Research shows that nature reduces stress as you walk, enjoy the sights and sounds of nature, and take a mental break. If you absolutely cannot get outside, look at photos of nature in a quiet room or spend time in a room with plants in it.
3. Eat Better and Drink More Water
It may seem counterintuitive that eating better and drinking more water provide mental health boosts, but these activities help you take care of yourself physically, which improves your mental health. Eat nutritious meals and skip snacking on junk food in the middle of the day. By keeping fresh fruit in sight on the counter or table and keeping junk food hidden in drawers or cabinets, you’ll be more likely to reach for a healthy snack. The better the food that you eat, the better you fuel your body and your brain.
It’s also a good idea to track how much water you drink in one day, even when you are at your busiest as a caregiver. You don’t need to diligently measure ounces, but you should take some steps to ensure you stay hydrated.

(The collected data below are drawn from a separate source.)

(** X15.  When validation fails, the submit handlers of Book, Author
    and Genre, and those of BookInstance when the submitted book casts
    to an identifier, render the form of the kind again, with the list
    of all field errors and with the candidate built from the
    sanitized values (under the new identifier on create, under the
    identifier of the path on update). *)
Theorem invalid_submission_rerenders_form
  (L : Library) (k : Kind) (env : Env) (req : Req) (s : Store) :
  validation_errors L k (body req) ≠ [] →
  (k = KBookInstance →
     is_Some (castObjectId L (if_book (bookinstance_chains L (body req)).1))) →
  (∃ locals title,
     create_post L k env req s = (s, [RenderFile (form_view k) locals title])
     ∧ local "errors" locals = Some (VErrors (validation_errors L k (body req)))
     ∧ local (candidate_key k) locals
       = Some (candidate_local k (fresh_id env) (candidate L k env (body req))))
  ∧ (∃ locals title,
       update_post L k env req s = (s, [RenderFile (form_view k) locals title])
       ∧ local "errors" locals = Some (VErrors (validation_errors L k (body req)))
       ∧ local (candidate_key k) locals
         = Some (candidate_local k (params_id req) (candidate L k env (body req)))).
Proof.
  intros Hval Hcast. split.
  - by apply create_post_invalid.
  - by apply update_post_invalid.
Qed.
(** [add_certificate], lines 54-75.  On a null body [not data] decides the
    test of line 60 before any key is looked up. *)
Definition add_certificate (data : option (gmap string string)) : M response :=
  match data with
  | None => ret (jsonify (ErrorBody "Missing data") 400)
  | Some d =>
      if missing_data data then ret (jsonify (ErrorBody "Missing data") 400)
      else
        c <- getitem "code" d ;;
        existing <- query_filter_by_code_first c ;;
        match existing with
        | Some _ => ret (jsonify (ErrorBody "Certificate code already exists") 409)
        | None =>
            n <- getitem "name" d ;;
            c <- getitem "code" d ;;
            i <- getitem "image_data" d ;;
            new_id <- session_add_commit (mkCertificate None n c i) ;;
            ret (jsonify (CreatedBody "Certificate created successfully" new_id) 201)
        end
  end.

(** The loop of lines 88-99, with [certs_to_add] as accumulator. *)
Fixpoint collect (certificates : list (gmap string string))
    (certs_to_add : list Certificate) : M (list Certificate) :=
  match certificates with
  | [] => ret certs_to_add
  | cert_data :: rest =>
      if negb (all_keys_in cert_data) then collect rest certs_to_add
      else
        c <- getitem "code" cert_data ;;
        existing <- query_filter_by_code_first c ;;
        match existing with
        | Some _ => collect rest certs_to_add
        | None =>
            n <- getitem "name" cert_data ;;
            c <- getitem "code" cert_data ;;
            i <- getitem "image_data" cert_data ;;
            collect rest (certs_to_add ++ [mkCertificate None n c i])
        end
  end.

Definition added_message (n : nat) : string :=
  "Successfully added " +:+ pretty n +:+ " certificates.".

(** The condition of line 84: [not data or 'certificates' not in data]. *)
Definition missing_list (data : option (gmap string (list (gmap string string)))) : bool :=
  match data with
  | None => true
  | Some d => py_not d || negb (contains "certificates" d)
  end.

(** [add_bulk_certificates], lines 78-107.  The count in the message is
    [len(certs_to_add)]; [bulk_save_objects] returns nothing. *)
Definition add_bulk_certificates
    (data : option (gmap string (list (gmap string string)))) : M response :=
  match data with
  | None => ret (jsonify (ErrorBody "Missing certificate list") 400)
  | Some d =>
      if missing_list data then ret (jsonify (ErrorBody "Missing certificate list") 400)
      else
        certificates <- getitem "certificates" d ;;
        certs_to_add <- collect certificates [] ;;
        match certs_to_add with
        | [] => ret (jsonify (MessageBody "No new certificates to add or data was invalid.") 200)
        | _ :: _ =>
            bulk_save_objects_commit certs_to_add ;;;
            ret (jsonify (MessageBody (added_message (length certs_to_add))) 201)
        end
  end.

(** [get_certificate], lines 111-124. *)
Definition get_certificate (c : string) : M response :=
  cert <- query_filter_by_code_first c ;;
  match cert with
  | Some r => ret (jsonify (CertificateBody (name r) (code r) (image_data r)) 200)
  | None => ret (jsonify (ErrorBody "Certificate not found") 404)
  end.

(** ** Request bodies used in the examples *)

Definition cert_json (n c i : string) : gmap string string :=
  <["name" := n]> (<["code" := c]> (<["image_data" := i]> ∅)).

Definition bulk_json (l : list (gmap string string))
  : gmap string (list (gmap string string)) :=
  <["certificates" := l]> ∅.

Definition batch_A1_B1_C2 : list (gmap string string) :=
  [cert_json "A" "1" "imgA"; cert_json "B" "1" "imgB"; cert_json "C" "2" "imgC"].

Definition batch_A1_C2 : list (gmap string string) :=
  [cert_json "A" "1" "imgA"; cert_json "C" "2" "imgC"].

(** ** Routing ([@app.route]) *)

Inductive request :=
| PostCertificate (data : option (gmap string string))
| PostBulk (data : option (gmap string (list (gmap string string))))
| GetCertificate (c : string).

Definition route (req : request) : M response :=
  match req with
  | PostCertificate data => add_certificate data
  | PostBulk data => add_bulk_certificates data
  | GetCertificate c => get_certificate c
  end.

(** ** Vocabulary of the properties *)

(** The invariant of the data model: no two rows share a code. *)
Definition unique_codes (t : table) : Prop := NoDup (map code t).

(** The table after a sequence of requests served one after the other. *)
Definition serve_all (reqs : list request) (t : table) : table :=
  foldl (fun t req => (serve (route req) t).2) t reqs.
(** * The emotion reaction pipeline of LeLamp

    A shallow embedding of [lelamp/service/emotion/emotion_service.py]:
    the [Emotion] enumeration, the [EmotionService] object with its cooldown
    state, and the three methods [analyze_emotion],
    [map_emotion_to_recording] and [trigger_reaction].

    The service talks to four collaborators that live outside the file: the
    wall clock ([time.time]), the generative model
    ([self.model.generate_content]), the recording store
    ([lelamp.user_data.get_recording_path]) and the animation service
    ([lelamp.globals.animation_service] with its [dispatch] method).  They
    are modelled as an environment of state transformers over an opaque
    world; every call to one of them is recorded, with its outcome, in the
    list of events a method returns.  Python exceptions are explicit: a
    computation ends in [Ret v] or in [Raise e].  Logging and printing are
    left out: they do not take part in any decision. *)

From Stdlib Require Import Bool List String Ascii PeanoNat Lia.
From Stdlib Require Import QArith Lqa.
From Stdlib Require Import PrimFloat.
From Stdlib Require SpecFloat FloatOps FloatAxioms.
Import ListNotations.
Set Warnings "-register-all".
Local Open Scope string_scope.
Local Open Scope list_scope.

(** ** Python floats

    Timestamps, the cooldown and confidences are Python floats.  The code
    subtracts and compares them and nothing else, so the model is written
    against this small interface.  [binary64] instantiates it with the
    IEEE 754 double precision numbers of the kernel, which is what CPython
    computes with; [exactQ] instantiates it with the rationals. *)

Class FloatOps (F : Type) : Type := {
  fzero : F;                    (* 0.0 *)
  fone : F;                     (* 1.0 *)
  fsub : F -> F -> F;           (* x - y *)
  fltb : F -> F -> bool;        (* x < y *)
  fleb : F -> F -> bool;        (* x <= y *)
  feqb : F -> F -> bool         (* x == y *)
}.

#[export] Instance binary64 : FloatOps float := {
  fzero := PrimFloat.zero;
  fone := PrimFloat.one;
  fsub := PrimFloat.sub;
  fltb := PrimFloat.ltb;
  fleb := PrimFloat.leb;
  feqb := PrimFloat.eqb
}.

#[export] Instance exactQ : FloatOps Q := {
  fzero := 0%Q;
  fone := 1%Q;
  fsub := Qminus;
  fltb := fun x y => negb (Qle_bool y x);
  fleb := Qle_bool;
  feqb := Qeq_bool
}.

(** [x == x]: true of every float but NaN. *)
Definition is_number {F : Type} `{FloatOps F} (x : F) : bool := feqb x x.

(** The order facts the monotonicity argument rests on, for the floats
    that are numbers.  They are proved below of binary64, from the
    specification of its operations, and of the rationals.  The last one
    says that a subtraction never turns a negative difference into one
    that is not negative: with gradual underflow, [now - last] is below
    zero whenever [now] is below [last]. *)
Class FloatLaws (F : Type) `{FloatOps F} : Prop := {
  fleb_refl : forall x : F, is_number x = true -> fleb x x = true;
  fleb_trans : forall x y z : F,
    fleb x y = true -> fleb y z = true -> fleb x z = true;
  fsub_not_lt : forall now last cooldown : F,
    is_number now = true ->
    is_number last = true ->
    fleb fzero cooldown = true ->
    fltb (fsub now last) cooldown = false ->
    fleb last now = true
}.

(** The sign of a float of the specification: negative and not zero. *)
Definition sf_negative (x : SpecFloat.spec_float) : bool :=
  match x with
  | SpecFloat.S754_infinity true => true
  | SpecFloat.S754_finite true _ _ => true
  | _ => false
  end.

Definition sf_is_nan (x : SpecFloat.spec_float) : bool :=
  match x with SpecFloat.S754_nan => true | _ => false end.

(** ** Strings

    A Python [str] is modelled by its UTF-8 encoding, one [ascii] per
    byte.  Every key of the tables below is ASCII. *)

Definition dq : string := String (ascii_of_nat 34%nat) EmptyString.
Definition nl : string := String (ascii_of_nat 10%nat) EmptyString.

Keep a water bottle with you at all times, drink a glass of lukewarm water with lemon when you wake up, and use your smartphone reminders or an app to prompt you to keep drinking throughout the day.
4. Use Quick Coping Skills to Deal with Stress
While you likely don’t have time to go for a massage every day to reduce your stress level, you can use some quick coping skills to do so. For example, you could use one-minute stress busters, write in a journal, or watch a funny show or movie with your care recipient. Be sure to take a few deep breaths, evaluate the tension in your neck, back, and shoulders, and force yourself into a relaxing position for a minute or two before doing anything else.
To be at your best as a caregiver, you need to work self-care into each day. Begin by keeping a book handy, spending time in nature, eating better and drinking more water, and using quick coping skills to reduce your stress level.